Dejé de caminar un segundo.

-Lo siento, no quise…

-Eso está en el pasado –respondí sin mirarlo. Me sentía alterada. No me gustaba que me recordaran a Song Jo, porque siempre estaba intentando olvidarlo.

-En serio lo lamento no quise incomodarte -pero claro Eriol no sabía eso así que me calmé.

-No te preocupes, sólo me tomaste un poco por sorpresa –retomé mi andar- no sabía que conocías ese hecho.

-Todo el mundo de los negocios en Asia sabe esa historia –se cayó rápidamente al percatarse de su imprudencia y me miró para comprobar que no estaba molesta nuevamente, pero no me afectó; en eso tenía razón.

-Tienes razón –le dije tranquila entrando al restaurante y buscando una mesa.

-Buenas tardes –dijo la mesera y nos pasó los menús y como siempre se embelesó con Eriol, quien le sonrió mientras ordenaba.

-Por eso mismo prefiero un matrimonio arreglado –le dije una vez la chica se fue.

-No comprendo, pensé que amabas a ese hombre.

-Lo hice pero luego de que nos separamos me di cuenta que todo fue irreal.

-¿A qué te refieres?

En verdad no sabía si podía confiar en Eriol en algo tan personal así que decidí darle una evasiva.
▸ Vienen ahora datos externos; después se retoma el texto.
(** * Scythe: rankings scraper and Supabase uploader

    A shallow embedding of [scraper.py] and [upload_teams_to_supabase.py].
    Python values are an inductive type, effects are explicit state passing
    over a world of external oracles (HTTP server, clock, file system,
    thread-pool completion order, iteration order of a set, data store).
    Console output ([print], and
    the text of [log] lines) is not modelled. JSON numbers are modelled as
    integers; binary floating point is outside the model. The workers of
    the thread pool are run one after the other, which loses nothing: a
    fetch depends on, and changes, the request counter of its own url only
    ([fetch_local], [fetch_other]); the order in which their results are
    consumed is the world's ([w_finish]). *)

From Stdlib Require Import ZArith DecimalString DecimalPos DecimalZ.
From stdpp Require Import gmap strings list sorting.

Local Set Warnings "-register-all".
Local Open Scope string_scope.
Local Open Scope list_scope.
Local Open Scope Z_scope.

(** ** Python values and the primitive operations the two scripts use *)
Module Py.

(** The values [json.load] / [response.json()] produce. A [dict] is an
    association list in insertion order, keys being strings. *)
Inductive value : Type :=
| VNone
| VBool (b : bool)
| VInt (z : Z)
| VStr (s : string)
| VList (l : list value)
| VDict (d : list (string * value)).

Inductive exn : Type :=
| KeyError (key : string)
| TypeError
| IndexError
| AttributeError
| OSError.

Inductive outcome (A : Type) : Type :=
| Ok (a : A)
| Raise (e : exn).
Arguments Ok {A} a.
Arguments Raise {A} e.

(** [bool(v)]: what [if v] and [if not v] test. *)
Definition truthy (v : value) : bool :=
  match v with
  | VNone => false
  | VBool b => b
  | VInt z => negb (z =? 0)
  | VStr s => negb (String.eqb s "")
  | VList l => match l with [] => false | _ :: _ => true end
  | VDict d => match d with [] => false | _ :: _ => true end
  end.

(** [d.get(k)] on a dict: the value bound to [k], if any. *)
Fixpoint dict_get (d : list (string * value)) (k : string) : option value :=
  match d with
  | [] => None
  | (k', v) :: d' => if String.eqb k' k then Some v else dict_get d' k
  end.

(** [k in d] on a dict. *)
Definition dict_has (d : list (string * value)) (k : string) : bool :=
  match dict_get d k with Some _ => true | None => false end.

(** [d.keys()]. *)
Definition dict_keys (d : list (string * value)) : list string := d.*1.

(** [v[k]] with a string subscript: only a dict accepts it, and raises
    [KeyError] when the key is absent. *)
Definition getitem (v : value) (k : string) : outcome value :=
  match v with
  | VDict d => match dict_get d k with Some x => Ok x | None => Raise (KeyError k) end
  | _ => Raise TypeError
  end.

(** [str(z)] and [f"{z}"] for an integer. *)
Definition str_of_Z (z : Z) : string := NilZero.string_of_int (Z.to_int z).

(** [range(lo, hi)]. *)
Definition range (lo hi : Z) : list Z :=
  (λ i : nat, lo + Z.of_nat i) <$> seq 0 (Z.to_nat (hi - lo)).

(** [s in t] on two strings: substring test. *)
Fixpoint str_contains (t s : string) : bool :=
  String.prefix s t ||
  match t with
  | EmptyString => false
  | String _ t' => str_contains t' s
  end.

(** [s.endswith(suffix)]. *)
Definition endswith (s suffix : string) : bool :=
  let n := String.length s in
  let k := String.length suffix in
  (k <=? n)%nat && String.eqb (String.substring (n - k) k s) suffix.

(** Values usable as dict keys / set members (lists and dicts are not
    hashable: using one raises [TypeError]). *)
Definition hashable (v : value) : bool :=
  match v with
  | VList _ | VDict _ => false
  | _ => true
  end.

(** The integer a bool or int denotes ([True == 1], [False == 0]). *)
Definition as_int (v : value) : option Z :=
  match v with
  | VInt z => Some z
  | VBool b => Some (if b then 1 else 0)
  | _ => None
  end.

(** Equality of two hashable keys, as a dict or set decides it. *)
Definition key_eqb (a b : value) : bool :=
  match a, b with
  | VNone, VNone => true
  | VStr s, VStr t => String.eqb s t
  | _, _ =>
    match as_int a, as_int b with
    | Some x, Some y => x =? y
    | _, _ => false
    end
  end.

End Py.
Export Py.

(** ** scraper.py *)
Module Scraper.

Definition MAX_RETRIES : Z := 3.
Definition RETRY_DELAY : Z := 5.
Definition MAX_WORKERS : Z := 5.

(** What one [session.get(url, timeout=30)] followed by the status test
    and [response.json()] can give. *)
Inductive http_result : Type :=
| HError                                       (* the request raised: transport error, timeout *)
| HResponse (status : Z) (json : option value). (* [json = None]: [response.json()] raises *)

(** The collaborators outside the script. *)
Record world : Type := {
  (** answer of the remote API to the [k]-th request (from 0) for [url] *)
  w_server : string → nat → http_result;
  (** whether [open(path, 'w')] succeeds for a file name under OUTPUT_DIR *)
  w_writable : string → bool;
  (** [datetime.now().strftime("%Y%m%d")] when the scrape of a group starts *)
  w_today : string → Z → string;
  (** instant at which the future fetching [url] completes *)
  w_finish : string → nat;
}.

Inductive event : Type :=
| ECall (url : string)      (* entry into [fetch_data_with_retry(url)] *)
| EGet (url : string)       (* one [session.get(url)] *)
| ESleep (secs : Z)         (* [time.sleep(delay)] of the retry backoff *)
| EJitter                   (* [time.sleep(random.uniform(0.5, 2.5))] *)
| EPause.                   (* [time.sleep(random.uniform(1, 2))] *)

(** [st_reqs]: requests sent so far, per url. [st_files]: the contents of
    OUTPUT_DIR by file name. [st_trace]: one linearisation of the run. *)
Record state : Type := {
  st_reqs : gmap string nat;
  st_files : gmap string value;
  st_trace : list event;
}.

Definition emit (e : event) (st : state) : state :=
  {| st_reqs := st_reqs st; st_files := st_files st; st_trace := st_trace st ++ [e] |}.

(** [save_data(data, filename)]: every exception is caught inside. *)
Definition save_data (w : world) (data : value) (filename : string) (st : state)
  : bool * state :=
  if w_writable w filename then
    (true, {| st_reqs := st_reqs st; st_files := <[filename := data]> (st_files st);
              st_trace := st_trace st |})
  else (false, st).

Definition session_get (w : world) (url : string) (st : state) : http_result * state :=
  let k := default 0%nat (st_reqs st !! url) in
  (w_server w url k,
   {| st_reqs := <[url := S k]> (st_reqs st); st_files := st_files st;
      st_trace := st_trace st ++ [EGet url] |}).

(** The body of [for attempt in range(max_retries)], and the [return None]
    after it. *)
Fixpoint retry_loop (w : world) (max_retries retry_delay : Z) (url : string)
    (attempts : list Z) (st : state) : value * state :=
  match attempts with
  | [] => (VNone, st)
  | attempt :: rest =>
    let '(r, st1) := session_get w url st in
    let failed (_ : unit) :=
      let st2 := if attempt <? max_retries - 1
                 then emit (ESleep (retry_delay * (attempt + 1))) st1
                 else st1 in
      retry_loop w max_retries retry_delay url rest st2 in
    match r with
    | HResponse status (Some body) => if status =? 200 then (body, st1) else failed ()
    | HResponse _ None => failed ()
    | HError => failed ()
    end
  end.

Definition fetch_with (w : world) (max_retries retry_delay : Z) (url : string)
    (st : state) : value * state :=
  retry_loop w max_retries retry_delay url (range 0 max_retries) (emit (ECall url) st).

Definition fetch_data_with_retry (w : world) (url : string) (st : state) : value * state :=
  fetch_with w MAX_RETRIES RETRY_DELAY url st.

Definition base_url (gender : string) (age : Z) : string :=
  "?search[team_country]=USA"
  +:+ "&search[gender]=" +:+ gender
  +:+ "&search[age]=" +:+ str_of_Z age
  +:+ "&search[team_or_club_name]="
  +:+ "&search[team_association]=CAS"
  +:+ "&search[filter_by]=state".

Definition first_url (gender : string) (age : Z) : string :=
  base_url gender age +:+ "&search[page]=1".

Definition page_url (gender : string) (age : Z) (page : Z) : string :=
  base_url gender age +:+ "&search[page]=" +:+ str_of_Z page.

(** [f"{gender}_u{age}_page{n}_raw_{today}.json"] *)
Definition raw_name (gender : string) (age : Z) (n : Z) (today : string) : string :=
  gender +:+ "_u" +:+ str_of_Z age +:+ "_page" +:+ str_of_Z n +:+ "_raw_" +:+ today +:+ ".json".

(** [f"{gender}_u{age}_page1_raw_{today}.json"] *)
Definition first_raw_name (gender : string) (age : Z) (today : string) : string :=
  gender +:+ "_u" +:+ str_of_Z age +:+ "_page1_raw_" +:+ today +:+ ".json".

(** [f"{gender}_u{age}_team_data_{today}.json"] *)
Definition team_data_name (gender : string) (age : Z) (today : string) : string :=
  gender +:+ "_u" +:+ str_of_Z age +:+ "_team_data_" +:+ today +:+ ".json".

Definition MARKER_KEYS : list string := ["name"; "id"; "team"; "rank"].

(** [isinstance(sample, dict) and any(x in sample for x in MARKER_KEYS)] *)
Definition is_marked (sample : value) : bool :=
  match sample with
  | VDict sd => existsb (dict_has sd) MARKER_KEYS
  | _ => false
  end.

(** The loop [for key in data.keys()] of [scrape_group] over a dict [d];
    [all_teams] is the accumulator the loop extends in place, so what was
    added before an exception stays added. *)
Fixpoint scan_fields (d : list (string * value)) (keys : list string)
    (all_teams : list value) : outcome unit * list value :=
  match keys with
  | [] => (Ok tt, all_teams)
  | key :: rest =>
    if String.eqb key "team_ranking_data" then scan_fields d rest all_teams
    else
      match dict_get d key with
      | None => (Raise (KeyError key), all_teams)
      | Some (VList l) =>
        match l with
        | [] => (Raise IndexError, all_teams)            (* [data[key][0]] *)
        | sample :: _ =>
          if is_marked sample then scan_fields d rest (all_teams ++ l)
          else scan_fields d rest all_teams
        end
      | Some _ => scan_fields d rest all_teams
      end
  end.

(** The record extraction of [scrape_group] (from [teams_found = 0] to the
    end of the [for key] loop) on one page's [data]. *)
Definition extract_page (data : value) (all_teams : list value)
  : outcome unit * list value :=
  match data with
  | VDict d =>
    let all1 :=
      match dict_get d "team_ranking_data" with
      | Some (VList teams) => all_teams ++ teams
      | _ => all_teams
      end in
    scan_fields d (dict_keys d) all1
  | VList l =>
    (* ["team_ranking_data" in data] is element membership; then either
       [data["team_ranking_data"]] or [data.keys()] raises *)
    if existsb (λ x, match x with VStr s => String.eqb s "team_ranking_data" | _ => false end) l
    then (Raise TypeError, all_teams) else (Raise AttributeError, all_teams)
  | VStr s =>
    if str_contains s "team_ranking_data"
    then (Raise TypeError, all_teams) else (Raise AttributeError, all_teams)
  | _ => (Raise TypeError, all_teams)       (* [in] on an int, a bool or None *)
  end.

(** [v.get(k, dflt)]: only a dict has [.get]. *)
Definition get_default (v : value) (k : string) (dflt : value) : outcome value :=
  match v with
  | VDict d => Ok (default dflt (dict_get d k))
  | _ => Raise AttributeError
  end.

(** [total_pages + 1] *)
Definition plus_one (v : value) : outcome Z :=
  match as_int v with
  | Some z => Ok (z + 1)
  | None => Raise TypeError
  end.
-Digamos que no fue tan lindo como creí –concluí- y por lo mismo prefiero algo planeado, en donde pueda tener control y seguridad sobre los intereses de cada uno.

-Interesante…

Eriol

-Interesante… -fue lo único que se me ocurrió decir ante su explicación.

-No es interesante. Es práctico. Lo único es que los pretendientes que me presenta mi familia quieren algo más de mi, algo que no estoy dispuesta a dar.

-¿Algo más?

-Si, ellos quieres que deje de ser una mujer de negocios y me convierta en "la esposa de adorno" y eso es algo en lo que no estoy dispuesta a ceder.

N/A: Un capítulo nuevo, espero les agrade como va fluyendo la relación de los protagonistas.